■ RECORDS FOR THE TASK
====================

Definition pg_queries : list Query := [
  qDB "pg_up" "pg_up" [];
  qDB "pg_scrape_error" "pg_scrape_error" ["error"; "warning"];
  qDB "pg_info" "pg_info" ["server_version"];
  qDB "pg_setting" "pg_setting" ["name"; "unit"];
  WithFillFunc FillMax (qDB "pg_connections" ("pg_connections{db!=" ++ dq ++ "postgres" ++ dq ++ "}") ["db"; "user"; "state"; "query"; "wait_event_type"]%list);
  WithFillFunc FillMax (qDB "pg_lock_awaiting_queries" "pg_lock_awaiting_queries" ["db"; "user"; "blocking_query"]%list);
  WithFillFunc FillAvg (qDB "pg_latency_seconds" "pg_latency_seconds" ["summary"]%list);
  WithFillFunc FillAvg (qDB "pg_top_query_calls_per_second" "pg_top_query_calls_per_second" ["db"; "user"; "query"]%list);
  WithFillFunc FillAvg (qDB "pg_top_query_time_per_second" "pg_top_query_time_per_second" ["db"; "user"; "query"]%list);
  WithFillFunc FillAvg (qDB "pg_top_query_io_time_per_second" "pg_top_query_io_time_per_second" ["db"; "user"; "query"]%list);
  WithFillFunc FillAvg (qDB "pg_db_queries_per_second" "pg_db_queries_per_second" ["db"]%list);
  qDB "pg_wal_current_lsn" "pg_wal_current_lsn" [];
  qDB "pg_wal_throughput" "rate(pg_wal_current_lsn[$RANGE]) or rate(pg_wal_receive_lsn[$RANGE])" [];
  qDB "pg_wal_receive_lsn" "pg_wal_receive_lsn" [];
  qDB "pg_wal_reply_lsn" "pg_wal_reply_lsn" [];
  qDB "pg_wal_replay_paused" "pg_wal_replay_paused" [];
  qDB "pg_wal_receiver_status" "pg_wal_receiver_status" [];
  qDB "pg_wal_size_bytes" "pg_wal_size_bytes" [];
  qDB "pg_replication_slot_retained_wal_bytes" "pg_replication_slot_retained_wal_bytes" ["slot"; "active"; "wal_status"];
  qDB "pg_wal_archived_segments_total" "pg_wal_archived_segments_total" ["job"];
  qDB "pg_wal_archive_failures_total" "pg_wal_archive_failures_total" ["job"];
  qDB "pg_wal_archiving_status" "pg_wal_archiving_status" [];
  qDB "pg_xid_age" "pg_xid_age" ["db"];
  qDB "pg_multixact_age" "pg_multixact_age" ["db"];
  qDB "pg_oldest_xmin_age" "pg_oldest_xmin_age" ["holder"];
  qDB "pg_database_size_bytes" "pg_database_size_bytes" ["db"];
  qDB "pg_table_size_bytes" "pg_table_size_bytes" ["db"; "table"];
  qDB "pg_db_table_bloat_bytes" "pg_db_table_bloat_bytes" ["db"];
  qDB "pg_db_index_bloat_bytes" "pg_db_index_bloat_bytes" ["db"];
  qDB "pg_table_bloat_bytes" "pg_table_bloat_bytes" ["db"; "table"];
  qDB "pg_index_bloat_bytes" "pg_index_bloat_bytes" ["db"; "table"; "index"];
  qDB "pg_table_dead_tuple_bytes" "pg_table_dead_tuple_bytes" ["db"; "table"];
  qDB "pg_table_dead_tuples" "pg_table_dead_tuples" ["db"; "table"];
  qDB "pg_table_live_tuples" "pg_table_live_tuples" ["db"; "table"];
  qDB "pg_table_seconds_since_last_autovacuum" "pg_table_seconds_since_last_autovacuum" ["db"; "table"];
  qDB "pg_table_setting" "pg_table_setting" ["db"; "table"; "autovacuum_disabled"; "autovacuum_vacuum_scale_factor"; "autovacuum_vacuum_threshold"; "autovacuum_vacuum_cost_delay"; "autovacuum_vacuum_cost_limit"; "autovacuum_analyze_scale_factor"; "autovacuum_analyze_threshold"];
  qDB "pg_autovacuum_workers" "pg_autovacuum_workers" [];
  qDB "pg_table_vacuum_in_progress" "pg_table_vacuum_in_progress" ["db"; "table"];
  qDB "pg_table_vacuum_throttled" "pg_table_vacuum_throttled" ["db"; "table"];
  qDB "pg_table_mods_since_analyze" "pg_table_mods_since_analyze" ["db"; "table"];
  qDB "pg_table_reltuples" "pg_table_reltuples" ["db"; "table"];
  qDB "pg_table_seconds_since_last_analyze" "pg_table_seconds_since_last_analyze" ["db"; "table"];
  qDB "pg_checkpoints_scheduled_total" "pg_checkpoints_scheduled_total" ["type"; "job"];
  qDB "pg_checkpoints_total" "pg_checkpoints_total" ["job"];
  qDB "pg_restartpoints_total" "pg_restartpoints_total" ["job"];
  qDB "pg_buffers_written_total" "rate(pg_buffers_written_total[$RANGE])" ["source"];
  qDB "pg_time_since_last_checkpoint_seconds" "pg_time_since_last_checkpoint_seconds" [];
  qDB "pg_wal_since_last_checkpoint_bytes" "pg_wal_since_last_checkpoint_bytes" []].
(* ===== verification/WorldStoreSpec.v ===== *)
(** Properties of the store of query results: its queries cannot be broken by a
    query's text, the rollups answer as the points do, and a load reads the
    last, or the largest, stored point of each of its steps. *)

From S2P Require Import Fill.
From S2P Require Export WorldStore.
From Stdlib Require Import Ascii String ZArith Lia.
Local Open Scope string_scope.
Local Open Scope Z_scope.

(** * The filter *)
Module FilterFacts.

(** A string literal of ClickHouse after its opening quote: a backslash makes the
    next quote or backslash a character of the string. *)
Fixpoint literal (s : string) : option (string * string) :=
  match s with
  | EmptyString => None
  | String a s' =>
      let more b (r : option (string * string)) := (λ '(q, rest), (String b q, rest)) <$> r in
      if Ascii.eqb a sq then Some ("", s')
      else if Ascii.eqb a bs then
        match s' with
        | EmptyString => None
        | String b s'' => if Ascii.eqb b bs || Ascii.eqb b sq then more b (literal s'') else None
        end
      else more a (literal s')
  end.

(** The literals of a list, separated by commas, up to its closing bracket. *)
Fixpoint literals (fuel : nat) (s : string) : option (list string * string) :=
  match fuel, s with
  | S fuel, String a s =>
      if negb (Ascii.eqb a sq) then None
      else
        match literal s with
        | Some (q, String ")" rest) => Some ([q], rest)
        | Some (q, String "," (String " " rest)) => (λ '(qs, rest), (q :: qs, rest)) <$> literals fuel rest
        | _ => None
        end
  | _, _ => None
  end.

Lemma literal_escape s rest : literal (escape_sql s ++ String sq rest) = Some (s, rest).
Proof.
  induction s as [|a s IH]; [reflexivity|]. cbn [escape_sql].
  destruct (Ascii.eqb_spec a bs) as [->|Hbs]; [cbn [orb]; rewrite !FilepathFacts.append_cons; cbn; by rewrite IH|].
  destruct (Ascii.eqb_spec a sq) as [->|Hsq]; cbn [orb].
  - rewrite !FilepathFacts.append_cons. cbn. by rewrite IH.
  - rewrite FilepathFacts.append_cons. cbn [literal]. apply Ascii.eqb_neq in Hbs, Hsq. by rewrite Hsq, Hbs, IH.
Qed.

Lemma literals_last fuel s q rest : literal s = Some (q, String ")" rest) → literals (S fuel) (String sq s) = Some ([q], rest).
Proof. intros H. cbn [literals]. by rewrite H. Qed.
Lemma literals_more fuel s q rest :
  literal s = Some (q, String "," (String " " rest)) →
  literals (S fuel) (String sq s) = (λ '(qs, rest), (q :: qs, rest)) <$> literals fuel rest.
Proof. intros H. cbn [literals]. by rewrite H. Qed.

Lemma literals_quote queries rest :
  queries ≠ [] → literals (List.length queries) (String.concat ", " (map quote_sql queries) ++ String ")" rest) = Some (queries, rest).
Proof.
  intros Hne. induction queries as [|q queries IH]; [done|]. clear Hne.
  destruct queries as [|q' queries].
  - change (String.concat ", " (map quote_sql [q])) with (String sq (escape_sql q ++ String sq "")).
    rewrite FilepathFacts.append_cons. apply literals_last.
    rewrite <- FilepathFacts.append_assoc, FilepathFacts.append_cons. apply literal_escape.
  - specialize (IH ltac:(discriminate)). revert IH.
    change (String.concat ", " (map quote_sql (q :: q' :: queries)))
      with (String sq (escape_sql q ++ String sq "") ++ String "," (String " " "") ++ String.concat ", " (map quote_sql (q' :: queries))).
    generalize (String.concat ", " (map quote_sql (q' :: queries))) as text. intros text IH.
    cbn [List.length] in IH |- *. rewrite <- FilepathFacts.append_assoc, FilepathFacts.append_cons.
    erewrite literals_more; [by rewrite IH|].
    rewrite <- !FilepathFacts.append_assoc, FilepathFacts.append_cons, literal_escape. reflexivity.
Qed.
(** leadingFraction: the digits that fit, the power of ten, and the rest. *)
Fixpoint leadingFraction (s : string) (x scale : Z) (overflow : bool) : Z * Z * string :=
  match s with
  | EmptyString => (x, scale, "")
  | String a s' =>
      match digit_value a with
      | Some d =>
          if overflow || ((2 ^ 63 - 1) / 10 <? x) || (2 ^ 63 <? x * 10 + d) then leadingFraction s' x scale true
          else leadingFraction s' (x * 10 + d) (scale * 10) false
      | None => (x, scale, s)
      end
  end.

Definition number_char (a : ascii) : bool := Ascii.eqb a "." || match digit_value a with Some _ => true | None => false end.
Fixpoint unit_text (s : string) : string * string :=
  match s with
  | String a s' => if number_char a then ("", s) else let '(u, rest) := unit_text s' in (String a u, rest)
  | EmptyString => ("", "")
  end.

Definition micro_sign : string := encode_rune 181%N.
Definition mu : string := encode_rune 956%N.
Definition unit_of (u : string) : option Z :=
  if String.eqb u "ns" then Some 1
  else if String.eqb u "us" || String.eqb u (micro_sign ++ "s") || String.eqb u (mu ++ "s") then Some 1000
  else if String.eqb u "ms" then Some 1000000
  else if String.eqb u "s" then Some 1000000000
  else if String.eqb u "m" then Some 60000000000
  else if String.eqb u "h" then Some 3600000000000
  else None.

(** One number with its unit. *)
Definition element (s : string) : option (Z * string) :=
  '(v, s1) ← leadingInt s 0;
  let pre := negb (Nat.eqb (String.length s) (String.length s1)) in
  let '(f, scale, s2, post) :=
    match s1 with
    | String "." t => let '(f, scale, t') := leadingFraction t 0 1 false in
                      (f, scale, t', negb (Nat.eqb (String.length t) (String.length t')))
    | _ => (0, 1, s1, false)
    end in
  if negb (pre || post) then None
  else
    let '(u, rest) := unit_text s2 in
    unit ← unit_of u;
    if 2 ^ 63 / unit <? v then None
    else
      let v := v * unit in
      let v := if 0 <? f then v + F32.to_i64 (F64.mul (F64.of_Z f) (F64.div (F64.of_Z unit) (F64.of_Z scale))) else v in
      if 2 ^ 63 <? v then None else Some (v, rest).

Fixpoint elements (fuel : nat) (s : string) (d : Z) : option Z :=
  match fuel, s with
  | _, EmptyString => Some d
  | O, _ => None
  | S fuel, String a _ =>
      if number_char a then
        '(v, rest) ← element s;
        if 2 ^ 63 <? d + v then None else elements fuel rest (d + v)
      else None
  end.

Definition parse (s : string) : option Z :=
  let '(neg, s) := match s with String "-" t => (true, t) | String "+" t => (false, t) | t => (false, t) end in
  if String.eqb s "0" then Some 0
  else if String.eqb s "" then None
  else
    d ← elements (String.length s) s 0;
    if (neg : bool) then Some (wrap64 (- d)) else if 2 ^ 63 - 1 <? d then None else Some d.

(** [Duration.Seconds] *)
Definition Seconds (d : Z) : F64.f64 :=
  F64.add (F64.of_Z (Z.quot d 1000000000)) (F64.div (F64.of_Z (Z.rem d 1000000000)) (F64.of_Z 1000000000)).

Example parse_durations : parse "500ms" = Some 500000000 ∧ parse "1h15m30.5s" = Some 4530500000000 ∧ parse "-1.5h" = Some (-5400000000000)
  ∧ parse "10" = None ∧ parse "" = None ∧ parse ".5s" = Some 500000000 ∧ parse "3x" = None ∧ parse ".s" = None ∧ parse "9999999999h" = None.
Proof. repeat split. Qed.
End ParseDuration.

(** * Aggregates by key

    [m[k]], made when it is missing, gets one more series. *)
Fixpoint agg_add {K} `{EqDecision K} (k : K) (ts : option TimeSeries) (m : list (K * Aggregate.t)) : list (K * Aggregate.t) :=
  match m with
  | [] => [(k, Aggregate.Add (Aggregate.NewAggregate NanSum) [ts])]
  | (k', agg) :: m => if decide (k' = k) then (k', Aggregate.Add agg [ts]) :: m else (k', agg) :: agg_add k ts m
  end.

====================

■ EXERCISE INSTRUCTIONS
Could you restate word for word the lines above, from the one that contains "next quote or" through the one that contains "destruct queries as [|q' queries].", and no others?

■ TASK RESULT
    next quote or backslash a character of the string. *)
Fixpoint literal (s : string) : option (string * string) :=
  match s with
  | EmptyString => None
  | String a s' =>
      let more b (r : option (string * string)) := (λ '(q, rest), (String b q, rest)) <$> r in
      if Ascii.eqb a sq then Some ("", s')
      else if Ascii.eqb a bs then
        match s' with
        | EmptyString => None
        | String b s'' => if Ascii.eqb b bs || Ascii.eqb b sq then more b (literal s'') else None
        end
      else more a (literal s')
  end.

(** The literals of a list, separated by commas, up to its closing bracket. *)
Fixpoint literals (fuel : nat) (s : string) : option (list string * string) :=
  match fuel, s with
  | S fuel, String a s =>
      if negb (Ascii.eqb a sq) then None
      else
        match literal s with
        | Some (q, String ")" rest) => Some ([q], rest)
        | Some (q, String "," (String " " rest)) => (λ '(qs, rest), (q :: qs, rest)) <$> literals fuel rest
        | _ => None
        end
  | _, _ => None
  end.

Lemma literal_escape s rest : literal (escape_sql s ++ String sq rest) = Some (s, rest).
Proof.
  induction s as [|a s IH]; [reflexivity|]. cbn [escape_sql].
  destruct (Ascii.eqb_spec a bs) as [->|Hbs]; [cbn [orb]; rewrite !FilepathFacts.append_cons; cbn; by rewrite IH|].
  destruct (Ascii.eqb_spec a sq) as [->|Hsq]; cbn [orb].
  - rewrite !FilepathFacts.append_cons. cbn. by rewrite IH.
  - rewrite FilepathFacts.append_cons. cbn [literal]. apply Ascii.eqb_neq in Hbs, Hsq. by rewrite Hsq, Hbs, IH.
Qed.

Lemma literals_last fuel s q rest : literal s = Some (q, String ")" rest) → literals (S fuel) (String sq s) = Some ([q], rest).
Proof. intros H. cbn [literals]. by rewrite H. Qed.
Lemma literals_more fuel s q rest :
  literal s = Some (q, String "," (String " " rest)) →
  literals (S fuel) (String sq s) = (λ '(qs, rest), (q :: qs, rest)) <$> literals fuel rest.
Proof. intros H. cbn [literals]. by rewrite H. Qed.

Lemma literals_quote queries rest :
  queries ≠ [] → literals (List.length queries) (String.concat ", " (map quote_sql queries) ++ String ")" rest) = Some (queries, rest).
Proof.
  intros Hne. induction queries as [|q queries IH]; [done|]. clear Hne.
  destruct queries as [|q' queries].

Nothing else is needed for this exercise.